Without a doubt, 2004 was the breakthrough year for blogs. If my consumption of various media so far this year is any indication, journalists at traditional media organizations must now be having regular meetings to decide which one of them will create the “blog story” for the current deadline cycle. Whereas television network journalists used to interview actual people regularly, we now see anchors cutting over to correspondents staring at computer screens as props representing the expertise of the collective “blogosphere.” Soon, we may reach the saturation point.

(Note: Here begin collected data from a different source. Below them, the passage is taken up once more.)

(** ** Accesses on these tables *)

(** A guest instruction fetch, load or store, at a time: the memory management unit
    translates the address, then the hook runs. *)
Record test_event := mk_test_event {
  te_paging : bool;
  te_time : Z;
  te_kind : x86_kind
}.

(** The address and the kind of the access of an event, for the translation. *)
Definition te_access (e : test_event) : option (Z * Z) :=
  match te_kind e with
  | XFetch pc => Some (pc, MMU_INST_FETCH)
  | XLoad _ a | XKernelLoad _ a => Some (a, MMU_DATA_LOAD)
  | XStore _ a | XKernelStore _ a => Some (a, MMU_DATA_STORE)
  | XOpcode _ => None
  end.

Definition test_hook (cfg : config) (e : test_event) (st : Z) : C mmu_state (list op) :=
  m ← gets mem;
  match x86_code cfg (mk_x86_event (regs (test_regs (te_paging e))) m (te_time e) 0 (te_kind e)) st () with
  | Done (ops, _) => mret ops
  | _ => exit_ 134
  end.

Definition test_code (cfg : config) (e : test_event) (st : Z) : C mmu_state (list op) :=
  match te_access e with
  | None => test_hook cfg e st
  | Some (a, is_write1) =>
      r ← x86_cpu_handle_mmu_fault (test_regs (te_paging e)) a is_write1 MMU_KNOSMAP_IDX;
      match r with
      | Returned 0 => test_hook cfg e st
      | _ => mret []
      end
  end.

(** ** An expected output of the tests *)

Abbreviation TFetch p t pc := (mk_test_event p t (XFetch pc)).
Abbreviation TLoad p t idx a := (mk_test_event p t (XLoad idx a)).
Abbreviation TStore p t idx a := (mk_test_event p t (XStore idx a)).

(** The accesses of [Tests/i386/test_pagen/simple_address_tracing.asm], from the
    instruction that starts the trace to the one after the one that stops it, with the
    times of the recorded run.  Paging is turned off in between. *)
Definition simple_address_events : list test_event :=
  [TFetch true 0 0x8142;
   mk_test_event true 0 (XOpcode 0x1A6);
   TFetch true 45204027886520 0x8146;
   TFetch true 45204028072560 0x8600;
   TFetch true 45204028104610 0x8605;
   TFetch true 45204028125965 0x860a;
   TStore true 45204028873980 2 0x300000;
   TFetch true 45204028906470 0x860c;
   TLoad true 45204028931960 2 0x300000;
   TFetch true 45204028954860 0x860e;
   TStore true 45204028978580 1 0x300000;
   TFetch true 45204029000820 0x8611;
   TLoad true 45204029023765 1 0x300000;
   TFetch true 45204029046250 0x8614;
   TStore true 45204029069235 0 0x300000;
   TFetch true 45204029091360 0x8616;
   TLoad true 45204029120340 0 0x300000;
   TFetch true 45204029142895 0x8618;
   TFetch true 45204029221710 0x8ff4;
   TFetch true 45204029248510 0x8ff7;
   TFetch true 45204029268570 0x8ffc;
   TFetch false 45204029349245 0x8fff;
   TFetch false 45204029376605 0x9000;
   TFetch false 45204029432095 0x99f4;
   mk_test_event false 0 (XOpcode 0x1A7);
   TFetch false 0 0x99f8].

(** The lines of [Tests/i386/test_pagen/simple_address_tracing.asm_test.valid], after the
    first, which tells the test script what to compare. *)
Definition simple_address_valid : list string :=
  ["I LD | V 0x00008146 | P 0x00008146 | Core 0 | Time 45204027886520 | RW: R | ID: I | PL: K | E: A | G: L | S: B | CR: N | CL: 1 | CI: N | WT: D | EX: N";
   "I LD | V 0x00008600 | P 0x00008600 | Core 0 | Time 45204028072560 | RW: R | ID: I | PL: K | E: A | G: L | S: B | CR: N | CL: 1 | CI: N | WT: D | EX: N";
   "I LD | V 0x00008605 | P 0x00008605 | Core 0 | Time 45204028104610 | RW: R | ID: I | PL: K | E: A | G: L | S: B | CR: N | CL: 1 | CI: N | WT: D | EX: N";
   "I LD | V 0x0000860a | P 0x0000860a | Core 0 | Time 45204028125965 | RW: R | ID: I | PL: K | E: A | G: L | S: B | CR: N | CL: 1 | CI: N | WT: D | EX: N";
   "D ST | V 0x00300000 | P 0x0020c000 | Core 0 | Time 45204028873980 | RW: W | ID: D | PL: K | E: A | G: L | S: W | CR: N | CL: 1 | CI: Y | WT: D | EX: N";
   "I LD | V 0x0000860c | P 0x0000860c | Core 0 | Time 45204028906470 | RW: R | ID: I | PL: K | E: A | G: L | S: B | CR: N | CL: 1 | CI: N | WT: D | EX: N";
   "D LD | V 0x00300000 | P 0x0020c000 | Core 0 | Time 45204028931960 | RW: R | ID: D | PL: K | E: A | G: L | S: W | CR: N | CL: 1 | CI: Y | WT: D | EX: N";
   "I LD | V 0x0000860e | P 0x0000860e | Core 0 | Time 45204028954860 | RW: R | ID: I | PL: K | E: A | G: L | S: B | CR: N | CL: 1 | CI: N | WT: D | EX: N";
   "D ST | V 0x00300000 | P 0x0020c000 | Core 0 | Time 45204028978580 | RW: W | ID: D | PL: K | E: A | G: L | S: H | CR: N | CL: 1 | CI: Y | WT: D | EX: N";
   "I LD | V 0x00008611 | P 0x00008611 | Core 0 | Time 45204029000820 | RW: R | ID: I | PL: K | E: A | G: L | S: B | CR: N | CL: 1 | CI: N | WT: D | EX: N";
   "D LD | V 0x00300000 | P 0x0020c000 | Core 0 | Time 45204029023765 | RW: R | ID: D | PL: K | E: A | G: L | S: H | CR: N | CL: 1 | CI: Y | WT: D | EX: N";
   "I LD | V 0x00008614 | P 0x00008614 | Core 0 | Time 45204029046250 | RW: R | ID: I | PL: K | E: A | G: L | S: B | CR: N | CL: 1 | CI: N | WT: D | EX: N";
   "D ST | V 0x00300000 | P 0x0020c000 | Core 0 | Time 45204029069235 | RW: W | ID: D | PL: K | E: A | G: L | S: B | CR: N | CL: 1 | CI: Y | WT: D | EX: N";
   "I LD | V 0x00008616 | P 0x00008616 | Core 0 | Time 45204029091360 | RW: R | ID: I | PL: K | E: A | G: L | S: B | CR: N | CL: 1 | CI: N | WT: D | EX: N";
   "D LD | V 0x00300000 | P 0x0020c000 | Core 0 | Time 45204029120340 | RW: R | ID: D | PL: K | E: A | G: L | S: B | CR: N | CL: 1 | CI: Y | WT: D | EX: N";
   "I LD | V 0x00008618 | P 0x00008618 | Core 0 | Time 45204029142895 | RW: R | ID: I | PL: K | E: A | G: L | S: B | CR: N | CL: 1 | CI: N | WT: D | EX: N";
   "I LD | V 0x00008ff4 | P 0x00008ff4 | Core 0 | Time 45204029221710 | RW: R | ID: I | PL: K | E: A | G: L | S: B | CR: N | CL: 1 | CI: N | WT: D | EX: N";
   "I LD | V 0x00008ff7 | P 0x00008ff7 | Core 0 | Time 45204029248510 | RW: R | ID: I | PL: K | E: A | G: L | S: B | CR: N | CL: 1 | CI: N | WT: D | EX: N";
   "I LD | V 0x00008ffc | P 0x00008ffc | Core 0 | Time 45204029268570 | RW: R | ID: I | PL: K | E: A | G: L | S: B | CR: N | CL: 1 | CI: N | WT: D | EX: N";
   "I LD | V 0x00008fff | P 0x00008fff | Core 0 | Time 45204029349245 | RW: R | ID: I | PL: K | E: A | G: L | S: B | CR: N | CL: 1 | CI: N | WT: D | EX: N";
   "I LD | V 0x00009000 | P 0x00009000 | Core 0 | Time 45204029376605 | RW: R | ID: I | PL: K | E: A | G: L | S: B | CR: N | CL: 1 | CI: N | WT: D | EX: N";
   "I LD | V 0x000099f4 | P 0x000099f4 | Core 0 | Time 45204029432095 | RW: R | ID: I | PL: K | E: A | G: L | S: B | CR: N | CL: 1 | CI: N | WT: D | EX: N"]%string.

(** ** Properties *)

(** The expected output of one of the tests of the repository, computed: the tables of
    the test kernel, the accesses of [simple_address_tracing.asm], the translation, the
    hooks, the walk, the records and the text of the standard output backend give the lines
    of [simple_address_tracing.asm_test.valid], character for character.  Among them are
    the accesses through the inverted pages, and their stores, which are marked as not
    cached. *)
Theorem simple_address_expected :
  exists m, boot_tables (fun _ => 0) = Some m /\
  option_map text_of
    (printed cfg_print (test_code cfg_print) simple_address_events (mmu_start m) (print_init world0)) =
  Some (text_of (map (fun l => l +:+ newline)%string simple_address_valid)).
Proof.
  destruct (boot_tables_run (fun _ => 0)) as (m & E & _). exists m. split; [exact E|].
  assert (E' : m = default (fun _ => 0) (boot_tables (fun _ => 0))) by (rewrite E; reflexivity).
  rewrite E'. clear E E' m.
  vm_compute. reflexivity.
Qed.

Despite the mass-media blog overkill, I find that when I meet IT professionals and ask them if they have their own blogs, the answer is usually “no.” IT professionals know what blogs are, but my sense is that whereas IT might be overrepresented in the universe of blog creators -- estimated in one study to be 7 percent of adult Internet users -- the vast majority of people who do IT for a living have taken a pass. On a recent trip to the East Coast, I was talking to two professionally accomplished CTOs who practically grimaced when I mentioned the word “blog.” Blaring blog stories on TV leave them scratching their heads. How are blogs useful to IT managers who are less interested in taking down network news anchors than running an IT operation? Yet I think IT pros might be missing useful signals amid the noise.

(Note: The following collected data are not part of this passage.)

(** The entry MAS0 and MAS2 select; [None] is a null pointer. *)
Definition booke206_cur_tlb : T (option Z) :=
  env ← gets t_env;
  let esel := Z.shiftr (Z.land (spr env SPR_BOOKE_MAS0) MAS0_ESEL_MASK) MAS0_ESEL_SHIFT in
  let ea := u32 (Z.land (spr env SPR_BOOKE_MAS2) MAS2_EPN_MASK) in
  let tlb := tlbsel env in
  if bit_any (tlbncfg env tlb) TLBnCFG_HES && bit_any (spr env SPR_BOOKE_MAS0) MAS0_HES then exit_ 134
  else on_env (booke206_get_tlbm env (Z.to_nat tlb) ea esel).

(** The page sizes a TLB supports. *)
Fixpoint size_bits (n : nat) (i : Z) : Z :=
  match n with
  | O => 0
  | S n => Z.lor (Z.shiftl 1 (Z.shiftl i 1)) (size_bits n (i + 1))
  end.

Definition booke206_tlbnps (env : CPUPPCState) (tlbn : Z) : Z :=
  if Z.land (spr env SPR_MMUCFG) MMUCFG_MAVN =? MMUCFG_MAVN_V2
  then u32 (spr env (SPR_BOOKE_TLB0PS + tlbn))
  else
    let min := Z.shiftr (Z.land (tlbncfg env tlbn) TLBnCFG_MINSIZE) TLBnCFG_MINSIZE_SHIFT in
    let max := Z.shiftr (Z.land (tlbncfg env tlbn) TLBnCFG_MAXSIZE) TLBnCFG_MAXSIZE_SHIFT in
    size_bits (Z.to_nat (max - min + 1)) min.

(** The sizes of a TLB of which the register has one bit; [None] if there are several. *)
Fixpoint single_size (n : nat) (i ps tsize : Z) : option Z :=
  match n with
  | O => Some tsize
  | S n =>
      if Z.testbit ps i
      then if tsize =? -1 then single_size n (i + 1) ps i else None
      else single_size n (i + 1) ps tsize
  end.

Definition booke206_fixed_size_tlbn (env : CPUPPCState) (tlbn : Z) (e : ppcmas_tlb_t) : T ppcmas_tlb_t :=
  match single_size 32 0 (spr env (SPR_BOOKE_TLB0PS + tlbn)) (-1) with
  | None => mret e
  | Some tsize =>
      if tsize =? -1 then exit_ 134
      else mret (set_mas1 e (Z.lor (Z.ldiff (mas1 e) MAS1_TSIZE_MASK) (Z.shiftl tsize MAS1_TSIZE_SHIFT)))
  end.

Definition flush_of (e : ppcmas_tlb_t) : flush :=
  if booke206_tlb_to_page_size e =? TARGET_PAGE_SIZE
  then FlushPage (u32 (Z.land (mas2 e) MAS2_EPN_MASK)) else FlushAll.
Definition flush_page (e : ppcmas_tlb_t) : T () := add_flush (flush_of e).

(** ** The instructions *)

(** [TlbInval] is the program exception for an invalid operation. *)
Inductive tlb_result := TlbDone | TlbInval.

(** The entry that is written. *)
Definition new_entry (env : CPUPPCState) (tlbn : Z) (old : ppcmas_tlb_t) : T ppcmas_tlb_t :=
  let cfg := tlbncfg env tlbn in
  let e := mk_tlbm (mas8 old) (spr env SPR_BOOKE_MAS1) (mas2 old)
             (Z.lor (Z.shiftl (spr env SPR_BOOKE_MAS7) 32) (spr env SPR_BOOKE_MAS3)) in
  e ← (if Z.land (spr env SPR_MMUCFG) MMUCFG_MAVN =? MMUCFG_MAVN_V2
       then booke206_fixed_size_tlbn env tlbn e
       else mret (if bit_any cfg TLBnCFG_AVAIL then e
                  else set_mas1 e (Z.lor (Z.ldiff (mas1 e) MAS1_TSIZE_MASK)
                                     (Z.shiftr (Z.land cfg TLBnCFG_MINSIZE) 12))));
  let mask := Z.lor (u32 (Z.lnot (booke206_tlb_to_page_size e - 1))) MAS2_ATTRIBUTES in
  let e := mk_tlbm (mas8 e) (mas1 e) (Z.land (spr env SPR_BOOKE_MAS2) mask) (mas7_3 e) in
  mret (if bit_any cfg TLBnCFG_IPROT then e else set_mas1 e (Z.ldiff (mas1 e) MAS1_IPROT)).

Definition helper_booke206_tlbwe : T tlb_result :=
  env ← gets t_env;
  let mas0 := spr env SPR_BOOKE_MAS0 in
  let wq := Z.land mas0 MAS0_WQ_MASK in
  if negb ((wq =? MAS0_WQ_ALWAYS) || (wq =? MAS0_WQ_COND)) then mret TlbDone
  else if bit_any mas0 MAS0_ATSEL && (msr_gs env =? 0) then mret TlbDone
  else
    let tlbn := tlbsel env in
    idx ← booke206_cur_tlb;
    match idx with
    | None => mret TlbInval
    | Some r =>
        let size_tlb := Z.shiftr (Z.land (spr env SPR_BOOKE_MAS1) MAS1_TSIZE_MASK) MAS1_TSIZE_SHIFT in
        if bit_any (spr env SPR_BOOKE_MAS1) MAS1_VALID && bit_any (tlbncfg env tlbn) TLBnCFG_AVAIL
           && negb (bit_any (booke206_tlbnps env tlbn) (Z.shiftl 1 size_tlb))
        then mret TlbInval
        else if negb (msr_gs env =? 0) then exit_ 134
        else
          old ← tlb_entry r;
          when (bit_any (mas1 old) MAS1_VALID) (flush_page old);;
          e ← new_entry env tlbn old;
          set_tlb_entry r e;;
          flush_page e;;
          mret TlbDone
    end.

(** The TLB and the way of an entry; [cpu_abort] if it is of no TLB. *)
Fixpoint tlbn_of (env : CPUPPCState) (n i : nat) (end_ id : Z) : option nat :=
  match n with
  | O => None
  | S n =>
      let end_ := end_ + booke206_tlb_size env i in
      if id <? end_ then Some i else tlbn_of env n (S i) end_ id
  end.

Definition booke206_tlbm_to_tlbn (r : Z) : T nat :=
  env ← gets t_env;
  match tlbn_of env BOOKE206_MAX_TLBN 0 0 r with Some i => mret i | None => exit_ 134 end.

Definition booke206_tlbm_to_way (r : Z) : T Z :=
  tlbn ← booke206_tlbm_to_tlbn r;
  env ← gets t_env;
  mret (Z.land r (booke206_tlb_ways env tlbn - 1)).

Definition booke206_tlb_to_mas (r : Z) : T () :=
  tlbn ← booke206_tlbm_to_tlbn r;
  way ← booke206_tlbm_to_way r;
  e ← tlb_entry r;
  lw ← gets last_way;
  set_spr32 SPR_BOOKE_MAS0 (Z.shiftl (Z.of_nat tlbn) MAS0_TLBSEL_SHIFT .| Z.shiftl way MAS0_ESEL_SHIFT
                            .| Z.shiftl lw MAS0_NV_SHIFT)%c;;
  set_spr32 SPR_BOOKE_MAS1 (mas1 e);;
  set_spr32 SPR_BOOKE_MAS2 (mas2 e);;
  set_spr32 SPR_BOOKE_MAS3 (mas7_3 e);;
  set_spr32 SPR_BOOKE_MAS7 (Z.shiftr (mas7_3 e) 32).

Definition helper_booke206_tlbre : T () :=
  idx ← booke206_cur_tlb;
  match idx with None => set_spr32 SPR_BOOKE_MAS1 0 | Some r => booke206_tlb_to_mas r end.

(** The loop of the search: the entry found, if any. *)
Fixpoint tlbsx_loop (ways : list (nat * Z)) (address spid sas : Z) : T (option Z) :=
  match ways with
  | [] => mret None
  | (i, j) :: ways =>
      env ← gets t_env;
      idx ← on_env (booke206_get_tlbm env i address j);
      match idx with
      | None => tlbsx_loop ways address spid sas
      | Some r =>
          e ← tlb_entry r;
          match ppcmas_tlb_check e address spid with
          | None => tlbsx_loop ways address spid sas
          | Some _ =>
              if sas =? Z.shiftr (Z.land (mas1 e) MAS1_TS) MAS1_TS_SHIFT then mret (Some r)
              else tlbsx_loop ways address spid sas
          end
      end
  end.

Definition helper_booke206_tlbsx (address : Z) : T () :=
  env ← gets t_env;
  let mas6 := spr env SPR_BOOKE_MAS6 in
  let mas4 := spr env SPR_BOOKE_MAS4 in
  found ← tlbsx_loop (tlb_ways env) address (Z.shiftr (Z.land mas6 MAS6_SPID) MAS6_SPID_SHIFT)
            (Z.land mas6 MAS6_SAS);
  match found with
  | Some r => booke206_tlb_to_mas r
  | None =>
      lw ← gets last_way;
      let next := Z.land (lw + 1) (booke206_tlb_ways env 0 - 1) in
      set_last_way next;;
      set_spr32 SPR_BOOKE_MAS0 (Z.land mas4 MAS0_TLBSEL_MASK .| Z.shiftl lw MAS0_ESEL_SHIFT
                                .| Z.shiftl next MAS0_NV_SHIFT)%c;;
      set_spr32 SPR_BOOKE_MAS1 (Z.land mas4 MAS1_TSIZE_MASK
        .| (if bit_any mas6 MAS6_SAS then MAS1_TS else 0)
        .| Z.shiftl (Z.shiftr mas6 16) MAS1_TID_SHIFT)%c;;
      set_spr32 SPR_BOOKE_MAS2 (Z.land mas4 MAS4_WIMGED_MASK);;
      set_spr32 SPR_BOOKE_MAS3 0;;
      set_spr32 SPR_BOOKE_MAS7 0
  end.

(** Clear the valid bit of the entries of the list of indices that a test selects. *)
Fixpoint invalidate (p : ppcmas_tlb_t -> bool) (rs : list Z) : T () :=
  match rs with
  | [] => mret ()
  | r :: rs =>
      e ← tlb_entry r;
      when (p e) (set_tlb_entry r (clear_valid e));;
      invalidate p rs
  end.

(** The indices of a TLB, whose entries come after those of the TLBs before. *)
Definition tlb_range (env : CPUPPCState) (tlbn : nat) : list Z :=
  let start := foldr (fun i acc => booke206_tlb_size env i + acc) 0 (seq 0 tlbn) in
  map (fun j => start + Z.of_nat j) (seq 0 (Z.to_nat (booke206_tlb_size env tlbn))).

Definition booke206_flush_tlb (flags : Z) (check_iprot : bool) : T () :=
  env ← gets t_env;
  invalidate (fun e => negb check_iprot || negb (bit_any (mas1 e) MAS1_IPROT))
    (i ← seq 0 BOOKE206_MAX_TLBN; if Z.testbit flags (Z.of_nat i) then tlb_range env i else []);;
  add_flush FlushAll.

(** The entries of some ways that an address selects. *)
Fixpoint select (ways : list (nat * Z)) (address : Z) : T (list Z) :=
  match ways with
  | [] => mret []
  | (i, j) :: ways =>
      env ← gets t_env;
      idx ← on_env (booke206_get_tlbm env i address j);
      rs ← select ways address;
      mret (match idx with Some r => r :: rs | None => rs end)
  end.

Definition ways_of (env : CPUPPCState) (tlbn : nat) : list (nat * Z) :=
  map (fun j => (tlbn, Z.of_nat j)) (seq 0 (Z.to_nat (booke206_tlb_ways env tlbn))).

Definition booke206_invalidate_ea_tlb (tlbn : nat) (ea : Z) : T () :=
  env ← gets t_env;
  rs ← select (ways_of env tlbn) ea;
  invalidate (fun e =>
    let mask := u32 (Z.lnot (booke206_tlb_to_page_size e - 1)) in
    (Z.land (mas2 e) MAS2_EPN_MASK =? Z.land ea mask) && negb (bit_any (mas1 e) MAS1_IPROT)) rs.

Definition helper_booke206_tlbivax (address : Z) : T () :=
  if bit_any address 4 then
    if bit_any address 8 then booke206_flush_tlb BOOKE206_FLUSH_TLB1 true
    else booke206_flush_tlb BOOKE206_FLUSH_TLB0 false
  else if bit_any address 8 then
    booke206_invalidate_ea_tlb 1 address;; add_flush FlushAll
  else
    booke206_invalidate_ea_tlb 0 address;; add_flush (FlushPage (u32 (Z.land address MAS2_EPN_MASK))).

One key aspect of blogs that’s often ignored is the basic technical architecture, which makes information in blogs uniquely accessible. Most blogging software (such as Movable Type and Radio Userland) issues a “ping” for each new blog post to ping servers that allow blog-specific search engines and services to index or otherwise process content in near real time. (Technorati, which runs its own ping servers, has claimed that the median time for a new blog post to enter its index is 7 minutes.) This rapid inclusion into search indexes means that blog-specific search tools such as Technorati, Feedster, and PubSub beat the pants off the seemingly all-powerful Google when it comes to aggregating and indexing blog content quickly.
The real-time element of blogs leads to some productive new ways of approaching IT operations. Blogs are a good way to connect to users who share specific IT problems or to get the quick attention of vendors.